Still largely agrarian, tourism is the main income generator. Nepal (pre-Covid 19 impacts) has one of the fastest economic growth rates in Asia and the world.  The country still has an extensive diaspora sourced overseas remittances dimension to its economy: an important element of core income for many Nepali families especially in remoter parts of the country.

Peoples of Nepal – ethnicities and languages:

Just as it is essential for Nepalis to be aware that the UK is a Parliamentary Democracy and Constitutional Monarchy (head of state a monarch rather than a democratically elected president) and has four core constituent devolved administration components (as well as ‘overseas dependencies/territories such as the Falklands and Gibraltar) – England, Scotland, Wales, Northern Ireland.  So too is it important for all British citizens to be aware of the core particulars of Nepal. 

These are that the country is a constitution-based republic following a federal system of parliamentary democracy and comprises some hundred plus ethnic minority and major ethnic communities.  The map below details the latter: ethnicity and clan and/or caste matter in Nepali culture and society and transfer to the UK in terms of preserving cultural identity.

Source: Wikipedia *On the map the term ‘Pahari’ refers to the languages of hill dwellers in the main. The white areas on the southern border relate to ‘Terai’ peoples such as the Madhesi in the South-East on the India-Bihar frontier.

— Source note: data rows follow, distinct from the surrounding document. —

(* ===== verification/Devfs.v ===== *)
(** * Character devices and the device file system: dev/char.c and fs/drv/devfs/devfs.c, with the null device

    A [dev_char_t*] is an address in [chars].  A driver is a record of functions over a state [D],
    NULL being [None]; [R] is what an [ioctl] writes through its pointer.  The [dev_fd_t] a driver
    is given lies in the handle of the file, and is known by the handle's number.  The heap
    objects of directory handles are the positions they hold. *)
From S2P Require Import Prelude Strings Format Rcp Pool Path Block.

Section Devfs.
Context {D R : Type}.

Record char_ops := mk_char_ops {
  cop_open : option (D -> Z -> Z -> res (D * Z));
  cop_read : option (D -> Z -> Z -> list Z -> Z -> res (D * list Z * Z));
  cop_write : option (D -> Z -> Z -> list Z -> Z -> res (D * Z));
  cop_close : option (D -> Z -> Z -> res D);
  cop_ioctl : option (D -> Z -> Z -> Z -> res (D * option R * Z)) }.

Record dev_char := mk_dev_char { c_internal_id : Z; c_ops : char_ops }.

Record charw := mk_charw { c_array : rcparray dev; chars : gmap Z dev_char; cdrv : D }.

Definition set_c_array (w : charw) x := mk_charw x (chars w) (cdrv w).
Definition set_cdrv (w : charw) x := mk_charw (c_array w) (chars w) x.

(** ** Character devices *)

(** [addr] is the [dev_char_t*], and the name goes to [fresh], the 32 bytes of the new [dev_t]'s. *)
Definition dev_register_char (w : charw) (name : list Z) (addr : Z) (fresh scratch : list Z) : res (charw * Z) :=
  '(nm, _) ← snprintf fresh 32 (bytes "%s" ++ [0]) [VStr name] scratch;
  let '(a, id) := dev_register (c_array w) (mk_dev nm DEV_TYPE_CHAR addr) in
  Ok (set_c_array w a, id).

Definition dev_char_get (w : charw) (dev_id : Z) : charw * option Z :=
  match rcparray_get (c_array w) dev_id with
  | (a, None) => (set_c_array w a, None)
  | (a, Some d) =>
      if negb (dtype d =? DEV_TYPE_CHAR) then (set_c_array w (rcparray_unref a dev_id), None)
      else (set_c_array w a, Some (dspecific d))
  end.

Definition dev_char_unref (w : charw) (dev_id : Z) : charw := set_c_array w (rcparray_unref (c_array w) dev_id).
(* ===== verification/Hook.v ===== *)
(** * Hooks: kernel/hook.c

    [hooks] is the list of the chains, each the list of its entries in [next] order.  Calling a
    function is [call] with its address, and changes a state [S].  A pointer to an entry is its
    position in the chain, which is left alone while such a pointer is kept. *)
From S2P Require Import Prelude Strings.

Definition MAX_HOOKS : Z := 64.

Record hook_func := mk_hook_func { hname : list Z; hfunc : Z }.

Section Hook.
Context {S : Type} (call : Z -> Z -> S -> res (S * Z)).
Implicit Types (hooks : list (list hook_func)).

Definition hook_id_bad (id : Z) : bool := (id >=? MAX_HOOKS) || (id <? 0).

(** A name that is too long is cut where the caller has it. *)
Definition hook_add hooks (id : Z) (name : list Z) (func : Z) : res (list (list hook_func) * list Z) :=
  if hook_id_bad id then Ok (hooks, name)
  else
    chain ← res_of_option (get hooks id);
    n ← strlen name;
    name ← (if n >? 47 then store name 47 0 else Ok name);
    nm ← strcpy (replicate 48 0) name;
    Ok (<[Z.to_nat id := chain ++ [mk_hook_func nm func]]> hooks, name).

Fixpoint remove_named (chain : list hook_func) (name : list Z) : res (list hook_func) :=
  match chain with
  | [] => Ok []
  | h :: next =>
      c ← strcmp (hname h) name;
      if c =? 0 then Ok next else next ← remove_named next name; Ok (h :: next)
  end.

Definition hook_remove hooks (id : Z) (name : list Z) : res (list (list hook_func)) :=
  if hook_id_bad id then Ok hooks
  else
    chain ← res_of_option (get hooks id);
    chain ← remove_named chain name;
    Ok (<[Z.to_nat id := chain]> hooks).

Fixpoint invoke_all (chain : list hook_func) (data : Z) (s : S) : res S :=
  match chain with
  | [] => Ok s
  | h :: next => '(s, _) ← call (hfunc h) data s; invoke_all next data s
  end.

Definition hook_invoke hooks (id data : Z) (s : S) : res S :=
  if hook_id_bad id then Ok s else chain ← res_of_option (get hooks id); invoke_all chain data s.

(** What [*pointer] becomes.  A bad id does not return. *)
Definition hook_first hooks (id : Z) : res (option nat) :=
  chain ← res_of_option (get hooks id);
  Ok (match chain with [] => None | _ => Some 0%nat end).

Definition hook_invoke_advance hooks (id data : Z) (pointer : option nat) (s : S) : res (S * option nat * Z) :=
  if hook_id_bad id then Ok (s, pointer, 0)
  else
    chain ← res_of_option (get hooks id);
    match chain with
    | [] => Ok (s, pointer, 0)
    | _ =>
        let k := default 0%nat pointer in
        h ← res_of_option (chain !! k);
        let pointer := if decide (Datatypes.S k < length chain)%nat then Some (Datatypes.S k) else None in
        '(s, r) ← call (hfunc h) data s;
        Ok (s, pointer, r)
    end.

(** ** What hooks do *)

Lemma id_good id : 0 <= id < MAX_HOOKS -> hook_id_bad id = false.
Proof. unfold hook_id_bad. intros H. destruct (Z.geb_spec id MAX_HOOKS), (Z.ltb_spec id 0); lia || done. Qed.

Lemma invoke_app c1 c2 data s : invoke_all (c1 ++ c2) data s = (s ← invoke_all c1 data s; invoke_all c2 data s).
Proof. revert s. induction c1 as [|h c1 IH]; intros s; [done|]. cbn [app invoke_all]. destruct (call (hfunc h) data s) as [[s' r]| | |]; cbn [mbind res_bind]; [apply IH|done..]. Qed.

(** A string that fits the 48 bytes of an entry. *)
Definition short_name (t : list Z) : Prop := nonul t /\ zlen t <= 47.

Definition entry_of (t : list Z) (func : Z) : hook_func := mk_hook_func (t ++ 0 :: drop (Datatypes.S (length t)) (replicate 48 0)) func.

Lemma hook_add_ok hooks id chain t rest func : 0 <= id < MAX_HOOKS -> get hooks id = Some chain -> short_name t ->
  hook_add hooks id (t ++ 0 :: rest) func = Ok (<[Z.to_nat id := chain ++ [entry_of t func]]> hooks, t ++ 0 :: rest).
Proof.
  intros Hid Hc [Ht Hl]. unfold hook_add. rewrite id_good, Hc by done. cbn [res_of_option mbind res_bind]. rewrite strlen_cstr by done. cbn [mbind res_bind].
  destruct (Z.gtb_spec (zlen t) 47); [lia|]. cbn [mbind res_bind]. rewrite strcpy_ok; [done|done|]. rewrite length_replicate. unfold zlen in Hl. lia.
Qed.

Lemma get_insert hooks id chain chain' : get hooks id = Some chain -> get (<[Z.to_nat id := chain']> hooks) id = Some chain'.
Proof. intros [? H]%get_Some. apply get_Some. split; [done|]. apply list_lookup_insert_eq. by eapply lookup_lt_Some. Qed.

(** A function that is added to a hook is called after those that were there, with the same
    data and in the state they left; the other hooks do what they did. *)
Theorem hook_add_invoke hooks id chain t rest func : 0 <= id < MAX_HOOKS -> get hooks id = Some chain -> short_name t ->
  exists hooks', hook_add hooks id (t ++ 0 :: rest) func = Ok (hooks', t ++ 0 :: rest) /\
    (forall data s, hook_invoke hooks' id data s = (s ← hook_invoke hooks id data s; '(s, _) ← call func data s; Ok s)) /\
    forall id' data s, id' <> id -> hook_invoke hooks' id' data s = hook_invoke hooks id' data s.
Proof.
  intros Hid Hc Ht. eexists. split; [by apply hook_add_ok|]. split.
  - intros data s. unfold hook_invoke. rewrite id_good, Hc, (get_insert _ _ _ _ Hc) by done. cbn [res_of_option mbind res_bind]. rewrite invoke_app.
    by destruct (invoke_all chain data s).
  - intros id' data s Hne. unfold hook_invoke. destruct (hook_id_bad id') eqn:Eb; [done|]. assert (0 <= id') by (unfold hook_id_bad in Eb; lia).
    assert (get (<[Z.to_nat id := chain ++ [entry_of t func]]> hooks) id' = get hooks id') as ->; [|done].
    unfold get. destruct (0 <=? id'); [|done]. apply list_lookup_insert_ne. lia.
Qed.

(** Going through a hook, function by function, until the pointer is null. *)
Fixpoint advance_all (n : nat) hooks (id data : Z) (pointer : option nat) (s : S) : res S :=
  match n with
  | O => OutOfFuel
  | Datatypes.S n =>
      '(s, p, _) ← hook_invoke_advance hooks id data pointer s;
      match p with None => Ok s | Some _ => advance_all n hooks id data p s end
  end.

Lemma advance_from hooks id data chain : 0 <= id < MAX_HOOKS -> get hooks id = Some chain -> forall rest done s, chain = done ++ rest -> rest <> [] ->
  advance_all (length rest) hooks id data (Some (length done)) s = invoke_all rest data s.
Proof.
  intros Hid Hc. induction rest as [|h rest IH]; intros dn s Ec Hne; [done|]. cbn [length advance_all]. unfold hook_invoke_advance. rewrite id_good, Hc by done.
  cbn [res_of_option mbind res_bind default]. assert (exists x y, chain = x :: y) as (x & y & Exy) by (rewrite Ec; destruct dn; by eexists _, _). rewrite Exy at 1.
  rewrite Ec, list_lookup_middle by done. cbn [res_of_option mbind res_bind invoke_all]. destruct (call (hfunc h) data s) as [[s' r]| | |]; try done. cbn [mbind res_bind].
  rewrite length_app. cbn [length]. destruct rest as [|h2 rest].
  - rewrite decide_False by (cbn; lia). done.
  - rewrite decide_True by (cbn; lia). specialize (IH (dn ++ [h]) s'). rewrite length_app in IH. cbn [length] in IH. rewrite Nat.add_1_r in IH. apply IH; [|done]. by rewrite <- app_assoc.
Qed.

(** Going through a hook with [hook_first] and [hook_invoke_advance] calls the same functions
    as [hook_invoke], in the same order, and ends with the null pointer; a call with that pointer
    begins again. *)
Theorem hook_advance_is_invoke hooks id chain data s : 0 <= id < MAX_HOOKS -> get hooks id = Some chain -> chain <> [] ->
  exists p, hook_first hooks id = Ok (Some p) /\ advance_all (length chain) hooks id data (Some p) s = hook_invoke hooks id data s /\
    hook_invoke_advance hooks id data None s = hook_invoke_advance hooks id data (Some p) s.
Proof.
  intros Hid Hc Hne. exists 0%nat. unfold hook_first. rewrite Hc. cbn [res_of_option mbind res_bind]. split; [by destruct chain|].
  split; [|unfold hook_invoke_advance; rewrite id_good, Hc by done; by destruct chain].
  pose proof (advance_from hooks id data chain Hid Hc chain [] s eq_refl Hne) as Ea. cbn [length] in Ea. rewrite Ea. unfold hook_invoke. by rewrite id_good, Hc.
Qed.

(** An id out of range makes [hook_first] read outside of the table, after it has written
    NULL. *)
Theorem hook_first_bad_id hooks id : zlen hooks = MAX_HOOKS -> ~ 0 <= id < MAX_HOOKS -> hook_first hooks id = Fault.
Proof.
  intros Hz Hid. unfold hook_first. destruct (get hooks id) as [c|] eqn:E; [|done]. apply get_Some in E as [? E]. apply lookup_lt_Some in E. unfold zlen in Hz. lia.
Qed.

(** The entry of a name. *)
Lemma name_cmp t' f t rest : short_name t' -> short_name t -> exists v, strcmp (hname (entry_of t' f)) (t ++ 0 :: rest) = Ok v /\ (v =? 0) = bool_decide (t' = t).
Proof.
  intros [H1 _] [H2 _]. destruct (strcmp_total t' t (drop (Datatypes.S (length t')) (replicate 48 0)) rest H1 H2) as (v & E & Hv). exists v. split; [exact E|].
  case_bool_decide as Hd; [apply Z.eqb_eq|apply Z.eqb_neq]; by rewrite Hv.
Qed.

(** A chain whose entries were added under these names. *)
Definition named (names : list (list Z)) (chain : list hook_func) : Prop :=
  Forall2 (fun t h => short_name t /\ exists f, h = entry_of t f) names chain.

Lemma remove_new names chain t rest func : short_name t -> named names chain -> t ∉ names -> remove_named (chain ++ [entry_of t func]) (t ++ 0 :: rest) = Ok chain.
Proof.
  intros Ht Hc. induction Hc as [|t' h names chain (Ht' & f & ->) Hc IH]; intros Hn; cbn [app remove_named].
  - destruct (name_cmp t func t rest Ht Ht) as (v & -> & Hv). cbn [mbind res_bind]. by rewrite Hv, bool_decide_eq_true_2.
  - apply not_elem_of_cons in Hn as [Hne Hn]. destruct (name_cmp t' f t rest Ht' Ht) as (v & -> & Hv). cbn [mbind res_bind]. rewrite Hv, bool_decide_eq_false_2 by congruence.
    by rewrite IH.
Qed.

(** A function that is added under a new name is removed by that name: the hooks are what
    they were. *)
Theorem hook_add_remove hooks id names chain t rest func : 0 <= id < MAX_HOOKS -> get hooks id = Some chain -> named names chain -> short_name t -> t ∉ names ->
  exists hooks', hook_add hooks id (t ++ 0 :: rest) func = Ok (hooks', t ++ 0 :: rest) /\ hook_remove hooks' id (t ++ 0 :: rest) = Ok hooks.
Proof.
  intros Hid Hc Hnm Ht Hn. eexists. split; [by apply hook_add_ok|]. unfold hook_remove. rewrite id_good, (get_insert _ _ _ _ Hc) by done. cbn [res_of_option mbind res_bind].
  rewrite (remove_new names) by done. cbn [mbind res_bind]. rewrite list_insert_insert_eq. f_equal. apply list_insert_id. by apply get_Some in Hc as [_ ?].
Qed.
End Hook.

(** ** Two functions on a hook *)
Module HookDemo.
Definition hooks : list (list hook_func) := <[1%nat := [entry_of (bytes "first") 10; entry_of (bytes "second") 20]]> (replicate 64 []).
(** A function notes that it was called. *)
Definition call (f data : Z) (s : list Z) : res (list Z * Z) := Ok (s ++ [f + data], 0).
Lemma fs_name : short_name (bytes "fs").
Proof. split; [repeat constructor; done|done]. Qed.
Lemma names : named [bytes "first"; bytes "second"] [entry_of (bytes "first") 10; entry_of (bytes "second") 20].
Proof. repeat constructor; try (vm_compute; done); by eexists. Qed.
End HookDemo.

Lemma hook_add_invoke_witness : exists h, hook_add HookDemo.hooks 1 (bytes "fs" ++ [0]) 30 = Ok (h, bytes "fs" ++ [0]) /\ hook_invoke HookDemo.call h 1 5 [] = Ok [15; 25; 35].
Proof.
  destruct (hook_add_invoke HookDemo.call HookDemo.hooks 1 _ (bytes "fs") [] 30 ltac:(unfold MAX_HOOKS; lia) eq_refl HookDemo.fs_name) as (h & E & H & _).
  exists h. split; [exact E|]. by rewrite H.
Defined.

Lemma hook_advance_is_invoke_witness : exists p, hook_first HookDemo.hooks 1 = Ok (Some p) /\ advance_all HookDemo.call 2 HookDemo.hooks 1 5 (Some p) [] = Ok [15; 25].
Proof.
  destruct (hook_advance_is_invoke HookDemo.call HookDemo.hooks 1 _ 5 [] ltac:(unfold MAX_HOOKS; lia) eq_refl ltac:(done)) as (p & E & H & _).
  exists p. split; [exact E|]. exact H.
Defined.

Lemma hook_first_bad_id_witness : hook_first HookDemo.hooks 64 = Fault.
Proof. apply (hook_first_bad_id HookDemo.hooks 64); [done|unfold MAX_HOOKS; lia]. Defined.

Lemma hook_add_remove_witness : exists h, hook_add HookDemo.hooks 1 (bytes "fs" ++ [0]) 30 = Ok (h, bytes "fs" ++ [0]) /\ hook_remove h 1 (bytes "fs" ++ [0]) = Ok HookDemo.hooks.
Proof.
  apply (hook_add_remove HookDemo.hooks 1 [bytes "first"; bytes "second"] _ (bytes "fs") [] 30 ltac:(unfold MAX_HOOKS; lia) eq_refl HookDemo.names HookDemo.fs_name).
  rewrite !not_elem_of_cons. repeat split; try done. apply not_elem_of_nil.
Defined.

In Nepal’s 2011 Census (the institution of a ‘Census’ derived in terms of its introduction in South Asia, from the UK and took place every ten years: in terms of the year in the decade cycle when censuses are taken, this in Nepal is derived from and follows the British model of the first year of each decade, a little known fact of the depth of interlinkages of the two countries) it was estimated that there were some 126 ethnicities and caste groups linked to the latter.  In terms of languages spoken by the different ethnic communities, there were 123 recorded in 2011.  Of those languages 90% were spoken by indigenous peoples (in Government of Nepal recorded as Indigenous Nationalities), with some of the smallest ethnicities and their languages on the verge of extinction.  Associated with ethnicities and castes are broader ancient, traditional cultures and arts forms such as in music, song, dance, sculpture, woodwork, architecture, and costume as well as of course ethnicity-culture specific festivals. 

Written language: Nepali — or ‘Gorkhali’ — uses the Devanagari script, used elsewhere in South Asia: ‘Devanāgarī, (Sanskrit: deva, “god,” and nāgarī (lipi), “[script] of the city”) also called Nāgarī, script used to write the Sanskrit, Prākrit, Hindi, Marathi, and Nepali languages, developed from the North Indian monumental script known as Gupta and ultimately from the Brāhmī alphabet, from which all modern Indian writing systems are derived. … Source:

Major ethnic/indigenous nationalities influence significance in Nepal comprise, Bahun/Brahmin-Chhetri, Pahari, Newari, Sherpa, Madeshi.

More on Languages:

Nepali is the official language of Nepal.  The three main language groups of Nepal are Indo-Aryan, Burman-Tibetan, multiple indigenous languages.   In terms of major languages spoken, the country has three which are: Nepali (also known as Gorkhali), Maithili, and Bhojpuri (both of the last being spoken mostly in Nepal’s Terai).  However, English is the official language of Higher Education (universities).